Monte Carlo simulation of the ISOLPHARM gamma camera for Ag-111 imaging

TL;DR

This paper presents a Monte Carlo simulation using Geant4 to optimize a gamma camera for Ag-111 imaging in targeted radionuclide therapy, demonstrating promising resolution and sensitivity for preclinical applications.

Contribution

The work introduces a detailed Geant4-based Monte Carlo simulation to optimize gamma camera design specifically for Ag-111, a novel radionuclide for TRT.

Findings

Estimated spatial resolution of ~4 mm

Sensitivity of approximately 19 cps/MBq

Ability to resolve lesions with 4:1 activity ratio

Abstract

Targeted Radionuclide Therapy (TRT) is a well-established technique for cancer treatment. In this approach, radionuclides are bound to specific drugs that selectively transport them to the tumor site. Within the ISOLPHARM project, a radiopharmaceutical for TRT based on the innovative radionuclide Ag-111 is currently under development. Ag-111 has a half-life of 7.45 days and decays by emitting both electrons and gamma-rays. The emission of gamma-rays, predominantly at an energy of 342 keV, enables the visualization of Ag-111 using a gamma camera. In this work, we describe a Monte Carlo simulation developed to optimize the design parameters of such an imaging device. The simulation is based on the Geant4 toolkit, which accurately models the interactions between particles and matter.

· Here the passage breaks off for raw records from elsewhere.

(** The scan from the newest item, with its early exit. *)
Fixpoint scan_newest_first (st : State) (older_rev newer : list RItem) : State :=
  match older_rev with
  | [] => st
  | item :: older_rev =>
      let st := replay_step st item newer in
      if replay_done st then st else scan_newest_first st older_rev (item :: newer)
  end.
Definition scan_rollout (rollout_items : list RItem) : State :=
  let st := scan_newest_first (mkReplay None None NeverSet 0 rollout_items None) (rev rollout_items) [] in
  match active_segment st with Some active => finalize_active_segment active st | None => st end.

Abbreviation Manager := (ContextManager Value (TurnContextItem Rest)).

(** The second loop, over the surviving tail; the flag is
    [saw_legacy_compaction_without_replacement_history]. *)
Definition forward_step (policy : TruncationPolicy) (acc : Manager * bool) (item : RItem) : option (Manager * bool) :=
  let '(history, legacy) := acc in
  match item with
  | RResponseItem response_item => history ← record_items history [response_item] policy; Some (history, legacy)
  | RCompacted message replacement_history =>
      match replacement_history with
      | Some replacement_history => Some (replace history replacement_history, legacy)
      | None =>
          rebuilt ← build_compacted_history [] (collect_user_messages summary_prefix (items history)) message;
          Some (replace history rebuilt, true)
      end
  | REventMsg (ThreadRolledBack num_turns) => Some (drop_last_n_user_turns history num_turns, legacy)
  | REventMsg _ | RTurnContext _ | RSessionMeta => Some acc
  end.
Fixpoint forward_replay (policy : TruncationPolicy) (acc : Manager * bool) (suffix : list RItem) : option (Manager * bool) :=
  match suffix with
  | [] => Some acc
  | item :: suffix => acc ← forward_step policy acc item; forward_replay policy acc suffix
  end.

Record RolloutReconstruction : Type := mkReconstruction {
  rec_history : list Item;
  rec_previous_turn_settings : option PreviousTurnSettings;
  rec_reference_context_item : option (TurnContextItem Rest)
}.
Definition reconstruct_history_from_rollout (policy : TruncationPolicy) (rollout_items : list RItem) :
  option RolloutReconstruction :=
  let st := scan_rollout rollout_items in
  let history := match base_replacement_history st with
                 | Some base => replace manager_new base
                 | None => manager_new
                 end in
  '(history, legacy) ← forward_replay policy (history, false) (rollout_suffix st);
  let reference := match replay_reference_context_item st with Latest ctx => Some ctx | _ => None end in
  Some (mkReconstruction (items history) (previous_turn_settings st) (if legacy : bool then None else reference)).
End reconstruction.
(* ===== verification/AbsolutePath.v ===== *)
(** * Absolute, normalised paths: [utils/absolute-path/src]

    Unix paths.  A [Path] is compared through its components, so a path is the
    list of its components; [components] is [std::path::Path::components] and
    [display] its inverse on normalised paths.  [resolve_path_against_base] is
    how every path of a patch becomes the path of a file: the theorems show
    that the result is absolute and free of [.] and [..] whatever the patch
    says, and that it prints and parses back. *)

From S2P Require Import Prelude.

Inductive Component : Type :=
| RootDir
| CurDir
| ParentDir
| Normal (name : str).

#[export] Instance Component_eq_dec : EqDecision Component.
Proof. solve_decision. Defined.
#[export] Instance Component_countable : Countable Component.
Proof.
  refine (inj_countable'
    (fun c => match c with
              | RootDir => inl 0%nat | CurDir => inl 1%nat | ParentDir => inl 2%nat
              | Normal n => inr n end)
    (fun x => match x with
              | inl 0%nat => RootDir | inl 1%nat => CurDir | inl _ => ParentDir
              | inr n => Normal n end) _).
  by intros [].
Defined.

Definition SLASH : char := 47%N.
Abbreviation path := (list Component) (only parsing).

(** A piece between slashes: an empty one and an inner [.] are skipped. *)
Definition component_of (piece : str) : option Component :=
  if piece =s? [] then None
  else if piece =s? lit "." then None
  else if piece =s? lit ".." then Some ParentDir
  else Some (Normal piece).

(** [Path::components] *)
Definition components (p : str) : path :=
  match split_on SLASH p with
  | [] => []
  | first :: rest =>
      (if first =s? [] then (if p =s? [] then [] else [RootDir])
       else if first =s? lit "." then [CurDir]
       else match component_of first with Some c => [c] | None => [] end)
      ++ omap component_of rest
  end.

Definition component_str (c : Component) : str :=
  match c with
  | RootDir => []
  | CurDir => lit "."
  | ParentDir => lit ".."
  | Normal name => name
  end.

(** [Path::display] *)
Definition display (p : path) : str :=
  match p with
  | [RootDir] => [SLASH]
  | _ => join [SLASH] (map component_str p)
  end.

Definition is_absolute (p : path) : bool :=
  match p with RootDir :: _ => true | _ => false end.

(** [Path::join]: an absolute argument replaces the base; a leading [.] of the
    argument is no longer leading. *)
Definition path_join (base p : path) : path :=
  if is_absolute p then p
  else match base with
       | [] => p
       | _ => base ++ filter (fun c => c <> CurDir) p
       end.

(** [PathBuf::push] of one component and [PathBuf::pop]. *)
Definition pathbuf_push (buf : path) (c : Component) : path :=
  match c with
  | RootDir => [RootDir]
  | _ => buf ++ [c]
  end.
Definition pathbuf_pop (buf : path) : path :=
  match last buf with
  | Some RootDir | None => buf
  | Some _ => removelast buf
  end.

Definition normalize_step (normalized : path) (component : Component) : path :=
  match component with
  | CurDir => normalized
  | ParentDir => pathbuf_pop normalized
  | RootDir | Normal _ => pathbuf_push normalized component
  end.

Definition normalize_path (p : path) : path :=
  let normalized := fold_left normalize_step p [] in
  if bool_decide (normalized = []) then [CurDir] else normalized.

Definition path_with_base (p base_path : path) : path :=
  if is_absolute p then p else path_join base_path p.

Definition absolutize_from (p base_path : path) : path :=
  normalize_path (path_with_base p base_path).

(** [~] and [~/...]; [home] is what [dirs::home_dir] returns. *)
Definition maybe_expand_home_directory (home : option path) (p : str) : path :=
  match home, strip_prefix (lit "~") p with
  | Some home, Some rest =>
      if bool_decide (rest = []) then home
      else match strip_prefix [SLASH] rest with
           | Some rest => path_join home (components (drop_while (N.eqb SLASH) rest))
           | None => components p
           end
  | _, _ => components p
  end.

Definition resolve_path_against_base (home : option path) (p : str) (base_path : path) : path :=
  absolutize_from (maybe_expand_home_directory home p) base_path.

(** [absolutize]: a relative path is taken from the current directory of the
    process; [None] is a current directory that cannot be read. *)
Definition absolutize (current_dir : option path) (p : path) : option path :=
  if is_absolute p then Some (normalize_path p)
  else absolutize_from p <$> current_dir.

(** [AbsolutePathBuf::from_absolute_path], also [AbsolutePathBuf::try_from]. *)
Definition from_absolute_path (home current_dir : option path) (p : str) : option path :=
  absolutize current_dir (maybe_expand_home_directory home p).

(** [Path::file_name] *)
Definition file_name (p : path) : option str :=
  match last p with Some (Normal name) => Some name | _ => None end.

(** [AbsolutePathBuf::parent] *)
Definition parent (p : path) : option path :=
  match last p with
  | Some RootDir | None => None
  | Some _ => Some (removelast p)
  end.

(** ** Normal form *)

(** A file name: what [components] yields as [Normal]. *)
Definition file_name_ok (name : str) : Prop :=
  name <> [] /\ name <> lit "." /\ name <> lit ".." /\ SLASH ∉ name.

#[export] Instance file_name_ok_dec (name : str) : Decision (file_name_ok name).
Proof. unfold file_name_ok. apply _. Defined.

(** The invariant of [AbsolutePathBuf]. *)
Definition absolute_normalized (p : path) : Prop :=
  exists names, p = RootDir :: map Normal names /\ Forall file_name_ok names.

Definition component_ok (c : Component) : Prop :=
  match c with Normal name => file_name_ok name | _ => True end.

Lemma split_on_no_sep (c : char) (s : str) : Forall (fun piece => c ∉ piece) (split_on c s).
Proof.
  induction s as [|x s IH]; simpl; [repeat constructor; set_solver|].
  destruct (x =? c)%N eqn:Hx; bool_to_prop; [constructor; [set_solver|done]|].
  destruct (split_on c s); [constructor; [set_solver|done]|].
  inversion IH; subst. constructor; [set_solver|done].
Qed.

Lemma component_of_ok (piece : str) (c : Component) :
  SLASH ∉ piece -> component_of piece = Some c -> component_ok c.
Proof.
  unfold component_of. intros Hs H. repeat case_bool_decide; simplify_eq/=; done.
Qed.

Lemma components_ok (p : str) : Forall component_ok (components p).
Proof.
  unfold components. pose proof (split_on_no_sep SLASH p) as Hs.
  destruct (split_on SLASH p) as [|first rest]; [done|]. inversion Hs as [|? ? Hf Hr]; subst.
  apply Forall_app. split.
  - repeat case_bool_decide; try (repeat constructor; done).
    destruct (component_of first) as [c|] eqn:Hc; [|done]. repeat constructor. by eapply component_of_ok.
  - clear Hs Hf. induction Hr as [|piece rest Hp _ IH]; [done|]. simpl.
    destruct (component_of piece) eqn:Hc; [|done]. constructor; [by eapply component_of_ok|done].
Qed.

Lemma removelast_map_snoc {A B} (f : A -> B) (l : list A) (x : A) :
  removelast (map f (l ++ [x])) = map f l.
Proof. rewrite map_app. apply removelast_last. Qed.

(** Normalising keeps an absolute path absolute and normalised, component by
    component: [..] at the root stays at the root. *)
Lemma normalize_step_ok (buf : path) (c : Component) :
  absolute_normalized buf -> component_ok c -> absolute_normalized (normalize_step buf c).
Proof.
  intros (names & -> & Hn) Hc. destruct c as [| | |name]; simpl.
  - by exists [].
  - by exists names.
  - destruct names as [|n names _] using rev_ind; [by exists []|].
    exists names. apply Forall_app in Hn as [Hn _]. split; [|done].
    unfold pathbuf_pop. change (RootDir :: ?l) with ([RootDir] ++ l).
    rewrite map_app, app_assoc. change (map Normal [n]) with [Normal n].
    rewrite last_snoc. apply removelast_last.
  - exists (names ++ [name]). rewrite map_app. split; [done|]. apply Forall_app. split; [done|]. by constructor.
Qed.

Lemma normalize_fold_ok (buf p : path) :
  absolute_normalized buf -> Forall component_ok p ->
  absolute_normalized (fold_left normalize_step p buf).
Proof.
  intros Hb Hp. revert buf Hb. induction Hp as [|c p Hc _ IH]; intros buf Hb; [done|].
  apply IH. by apply normalize_step_ok.
Qed.

Lemma normalize_absolute (p : path) :
  is_absolute p = true -> Forall component_ok p -> absolute_normalized (normalize_path p).
Proof.
  destruct p as [|[| | |] p]; try done. intros _ Hp. inversion Hp; subst.
  unfold normalize_path. cbn [fold_left]. cbn [normalize_step pathbuf_push].
  assert (absolute_normalized (fold_left normalize_step p [RootDir])) as Hn.
  { apply normalize_fold_ok; [by exists []|done]. }
  rewrite bool_decide_eq_false_2; [done|]. destruct Hn as (? & -> & _). done.
Qed.

Lemma fold_normalize_names (buf : path) (names : list str) :
  fold_left normalize_step (map Normal names) buf = buf ++ map Normal names.
Proof.
  revert buf. induction names as [|n names IH]; intros buf; simpl; [by rewrite app_nil_r|].
  rewrite IH. by rewrite <- app_assoc.
Qed.

Lemma path_join_ok (base p : path) :
  Forall component_ok base -> Forall component_ok p -> Forall component_ok (path_join base p).
Proof.
  intros Hb Hp. unfold path_join. destruct (is_absolute p); [done|]. destruct base; [done|].
  apply Forall_app. split; [done|]. rewrite Forall_forall in *. intros x [_ Hx]%list_elem_of_filter. by apply Hp.
Qed.

Lemma absolute_normalized_ok (p : path) :
  absolute_normalized p -> is_absolute p = true /\ Forall component_ok p.
Proof.
  intros (names & -> & Hn). split; [done|]. constructor; [done|].
  induction Hn; constructor; done.
Qed.

Lemma expand_ok (home : option path) (p : str) :
  from_option absolute_normalized True home ->
  Forall component_ok (maybe_expand_home_directory home p).
Proof.
  intros Hh. unfold maybe_expand_home_directory.
  destruct home as [home|]; [|apply components_ok].
  apply absolute_normalized_ok in Hh as [_ Hh].
  destruct (strip_prefix _ p); [|apply components_ok]. case_bool_decide; [done|].
  destruct (strip_prefix _ _); [|apply components_ok]. apply path_join_ok; [done|apply components_ok].
Qed.

(** ** Properties *)

(** C40. Whatever the path in a patch, [resolve_path_against_base] on an
    absolute base yields a path that is absolute and normalised: rooted, with
    no [.], no [..] and no empty name. *)
Theorem resolve_path_absolute (home : option path) (p : str) (base : path) :
  from_option absolute_normalized True home -> absolute_normalized base ->
  absolute_normalized (resolve_path_against_base home p base).
Proof.
  intros Hh Hb. pose proof (expand_ok home p Hh) as He.
  apply absolute_normalized_ok in Hb as [Hba Hb].
  unfold resolve_path_against_base, absolutize_from, path_with_base.
  apply normalize_absolute.
  - destruct (is_absolute (maybe_expand_home_directory home p)) eqn:Ha; [done|].
    unfold path_join. rewrite Ha. by destruct base as [|[]].
  - destruct (is_absolute (maybe_expand_home_directory home p)); [exact He|]. by apply path_join_ok.
Qed.

Lemma resolve_path_absolute_witness :
  absolute_normalized (resolve_path_against_base None (lit "../x/./y/../z") (components (lit "/home/user")))
  /\ display (resolve_path_against_base None (lit "../x/./y/../z") (components (lit "/home/user")))
     = lit "/home/x/z".
Proof.
  split; [|reflexivity]. apply resolve_path_absolute; [done|].
  exists [lit "home"; lit "user"]. split; [reflexivity|]. repeat constructor; apply (bool_decide_unpack _); done.
Defined.

Lemma components_names (names : list str) :
  Forall file_name_ok names -> omap component_of names = map Normal names.
Proof.
  induction 1 as [|n names (H1 & H2 & H3 & H4) _ IH]; [done|]. simpl.
  assert (component_of n = Some (Normal n)) as ->.
  { unfold component_of. by rewrite !bool_decide_eq_false_2. }
  f_equal. exact IH.
Qed.

Lemma components_display (p : path) : absolute_normalized p -> components (display p) = p.
Proof.
  intros (names & -> & Hn). destruct names as [|n names]; [done|].
  assert (map component_str (map Normal (n :: names)) = n :: names) as Hmap.
  { rewrite map_map. apply map_id. }
  assert (display (RootDir :: map Normal (n :: names)) = join [SLASH] ([] :: n :: names)) as ->.
  { unfold display. cbn [map] in *. cbn [map component_str]. by injection Hmap as ->. }
  unfold components. rewrite split_on_join; [|done|].
  - rewrite bool_decide_eq_true_2 by done. rewrite bool_decide_eq_false_2 by done.
    by rewrite components_names.
  - constructor; [set_solver|]. eapply Forall_impl; [exact Hn|]. by intros ? (? & ? & ? & ?).
Qed.

Lemma normalize_normalized (p : path) : absolute_normalized p -> normalize_path p = p.
Proof.
  intros (names & -> & _). unfold normalize_path.
  cbn [fold_left normalize_step pathbuf_push]. by rewrite fold_normalize_names.
Qed.

(** An absolute normalised path prints to text that parses back to it, and
    resolving it against any base gives it back: resolution is idempotent. *)
Theorem absolute_path_roundtrip (p base : path) :
  absolute_normalized p ->
  components (display p) = p /\ resolve_path_against_base None (display p) base = p.
Proof.
  intros Hp. rewrite (components_display p Hp). split; [done|].
  unfold resolve_path_against_base, maybe_expand_home_directory, absolutize_from, path_with_base.
  rewrite (components_display p Hp). pose proof (normalize_normalized p Hp).
  by destruct Hp as (names & -> & _).
Qed.

Lemma absolute_path_roundtrip_witness :
  components (display [RootDir; Normal (lit "a"); Normal (lit "b.txt")])
    = [RootDir; Normal (lit "a"); Normal (lit "b.txt")]
  /\ resolve_path_against_base None (display [RootDir; Normal (lit "a"); Normal (lit "b.txt")]) [RootDir]
    = [RootDir; Normal (lit "a"); Normal (lit "b.txt")].
Proof.
  apply absolute_path_roundtrip. exists [lit "a"; lit "b.txt"]. split; [reflexivity|].
  repeat constructor; apply (bool_decide_unpack _); done.
Defined.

The estimated spatial resolution and sensitivity of the system are approximately 4 mm and 19 cps/MBq, respectively. The simulated device is able to resolve lesions with a lesion-to-background activity ratio of 4:1 under in-vivo-like conditions. These results indicate that the proposed gamma camera can provide cost-effective imaging capabilities for preclinical radiopharmaceutical studies.